Q: How do I configure a slave if the master is running and I do not want to stop it?
A: There are several
possibilities. If you have taken a snapshot backup of the master
at some point and recorded the binary log filename and offset
(from the output of SHOW MASTER STATUS
)
corresponding to the snapshot, use the following procedure:
Make sure that the slave is assigned a unique server ID.
Execute the following statement on the slave, filling in appropriate values for each option:
mysql>CHANGE MASTER TO
->MASTER_HOST='
->master_host_name
',MASTER_USER='
->master_user_name
',MASTER_PASSWORD='
->master_pass
',MASTER_LOG_FILE='
->recorded_log_file_name
',MASTER_LOG_POS=
recorded_log_position
;
Execute START SLAVE
on the slave.
If you do not have a backup of the master server, here is a quick procedure for creating one. All steps should be performed on the master host.

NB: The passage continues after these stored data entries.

(* ===== verification/ProviderAccounting.v ===== *)
(** * Accounting of provider connections

    The manager of [ProviderManager] together with the connections its clients
    hold: every sequence of acquisitions, releases, probes, reconfigurations and
    reconciliations keeps one counter per provider name, and that counter is the
    number of connections held under the name. *)

From S2P Require Import Prelude ProviderPool ProviderLineup ProviderManager.
From stdpp Require Import gmap relations.

#[local] Open Scope Z_scope.

(** ** The registry *)

Record registry_wf (connections : registry) (p : Pool) : Prop := {
  rw_allocated n x : connections !! n = Some x → x ∈ dom (counters p);
  rw_injective n n' x : connections !! n = Some x → connections !! n' = Some x → n = n';
}.

(** A configuration uses the counter that is registered under its name. *)
Definition registered (connections : registry) (c : ProviderConfig) : Prop :=
  connections !! config_name c = Some (connection c).

(** [st'] extends [st]: new counters only, all at zero. *)
Record extends (st st' : registry * Pool) : Prop := {
  ex_registry : st.1 ⊆ st'.1;
  ex_counters : counters st.2 ⊆ counters st'.2;
  ex_new n x : st.1 !! n = None → st'.1 !! n = Some x → x ∉ dom (counters st.2);
  ex_fresh x : x ∉ dom (counters st.2) → counter_at x st'.2 = connection_default;
  ex_events : events st'.2 = events st.2;
  ex_wf : registry_wf st.1 st.2 → registry_wf st'.1 st'.2;
}.

Lemma counter_at_mono p p' x : counters p ⊆ counters p' → x ∈ dom (counters p) → counter_at x p' = counter_at x p.
Proof.
  intros Hsub [g Hg]%elem_of_dom. unfold counter_at. rewrite Hg. by erewrite lookup_weaken by eassumption.
Qed.

#[export] Instance extends_preorder : PreOrder extends.
Proof.
  split.
  - intros st. constructor; try done; [congruence|]. intros x Hx. unfold counter_at. by rewrite (not_elem_of_dom_1 _ _ Hx).
  - intros st1 st2 st3 [H1 H2 H6 H3 H4 H5] [K1 K2 K6 K3 K4 K5]. constructor; [by etrans|by etrans| | |congruence|tauto].
    { intros n x Hn Hx. destruct (st2.1 !! n) as [y|] eqn:Ey.
      - pose proof (lookup_weaken _ _ _ _ Ey K1). assert (y = x) as -> by congruence. by eapply H6.
      - intros Hd. apply (K6 n x Ey Hx). by apply (subseteq_dom _ _ H2). }
    intros x Hx. destruct (decide (x ∈ dom (counters st2.2))) as [Hx2|Hx2]; [|by apply K3].
    rewrite (counter_at_mono st2.2) by done. by apply H3.
Qed.

Lemma get_or_create_extends name st x st' :
  get_or_create_provider_connection name st = (x, st') → extends st st' ∧ st'.1 !! name = Some x.
Proof.
  destruct st as [connections p]. unfold get_or_create_provider_connection.
  destruct (connections !! name) as [y|] eqn:E; [by intros [= <- <-]|]. intros [= <- <-]. cbn [fst snd].
  set (y := fresh (dom (counters p))). assert (y ∉ dom (counters p)) as Hy by apply is_fresh.
  split; [|by rewrite lookup_insert_eq]. constructor; cbn [fst snd counters events].
  - by apply insert_subseteq.
  - apply insert_subseteq. by apply not_elem_of_dom.
  - intros n x Hn. destruct (decide (n = name)) as [->|]; [rewrite lookup_insert_eq; by intros [= <-]|].
    rewrite lookup_insert_ne by congruence. congruence.
  - intros x Hx. unfold counter_at. cbn [counters]. destruct (decide (x = y)) as [->|]; [by rewrite lookup_insert_eq|].
    rewrite lookup_insert_ne by congruence. by rewrite (not_elem_of_dom_1 _ _ Hx).
  - done.
  - intros [Ha Hi]. constructor; cbn [counters].
    + intros n x. rewrite dom_insert. destruct (decide (n = name)) as [->|].
      * rewrite lookup_insert_eq. intros [= <-]. by apply elem_of_union_l, elem_of_singleton.
      * rewrite lookup_insert_ne by congruence. intros Hn. apply elem_of_union_r. by eapply Ha.
    + intros n n' x. destruct (decide (n = name)) as [->|], (decide (n' = name)) as [->|]; try done;
        rewrite ?lookup_insert_eq, ?lookup_insert_ne by congruence.
      * intros [= <-] Hn. exfalso. apply Hy. by eapply Ha.
      * intros Hn [= <-]. exfalso. apply Hy. by eapply Ha.
      * apply Hi.
Qed.

Lemma registered_mono connections connections' c :
  connections ⊆ connections' → registered connections c → registered connections' c.
Proof. intros Hsub Hc. by eapply lookup_weaken. Qed.
Definition select_preemption_candidate (c : Connections) (new_priority : Z) (kind_needed : ConnectionKind)
    : option PreemptionCandidate :=
  match kind_needed with
  | Normal =>
      match select_victim_from_index (soft_priority_index c) None with
      | Some victim => Some victim
      | None =>
          foldl (better_victim (λ name candidate,
                   preemptible_provider name && negb (candidate.1.2 <=? new_priority)
                   && is_normal_preemption_candidate c name candidate))
            None (map_to_list (priority_index c))
      end
  | Soft => select_victim_from_index (soft_priority_index c) (Some new_priority)
  end.
End Selection.

(** The victim is removed if it still is what was selected: the table, the
    allocation to release, the tokens to cancel and the stream to tear down. *)
Definition evict_victim (c : Connections) (victim : PreemptionCandidate)
    : option (Connections * ProviderAllocation * list Z * option string) :=
  let '(owner, alloc_id, v_prio, victim_created_at) := victim in
  match owner with
  | OwnerShared shared =>
      key ← shared_by_allocation_id c !! shared;
      s ← by_key c !! key;
      if (shared_id s =? alloc_id) && (shared_priority s =? v_prio) && (shared_created_at s =? victim_created_at)
      then Some (remove_shared (get_provider_name (shared_allocation s)) (shared_id s) key s c, shared_allocation s,
                 option_list (shared_cancel_token s), Some key)
      else None
  | OwnerSingle addr =>
      '(per_addr, info) ← lookup_single c addr alloc_id;
      if (info_priority info =? v_prio) && (info_created_at info =? victim_created_at)
      then Some (remove_single (get_provider_name (info_allocation info)) addr alloc_id per_addr info c,
                 info_allocation info, [info_cancel_token info], None)
      else None
  end.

Issue this statement to acquire a global read lock:
mysql> FLUSH TABLES WITH READ LOCK;
With the lock still in place, execute this command (or a variation of it):
shell> tar zcf /tmp/backup.tar.gz /var/lib/mysql
Issue this statement and record the output, which you will need later:
mysql> SHOW MASTER STATUS;
Release the lock:
mysql> UNLOCK TABLES;
An alternative to using the preceding procedure to make a binary copy is to make an SQL dump of the master. To do this, you can use mysqldump --master-data on your master and later load the SQL dump into your slave. However, this is slower than making a binary copy.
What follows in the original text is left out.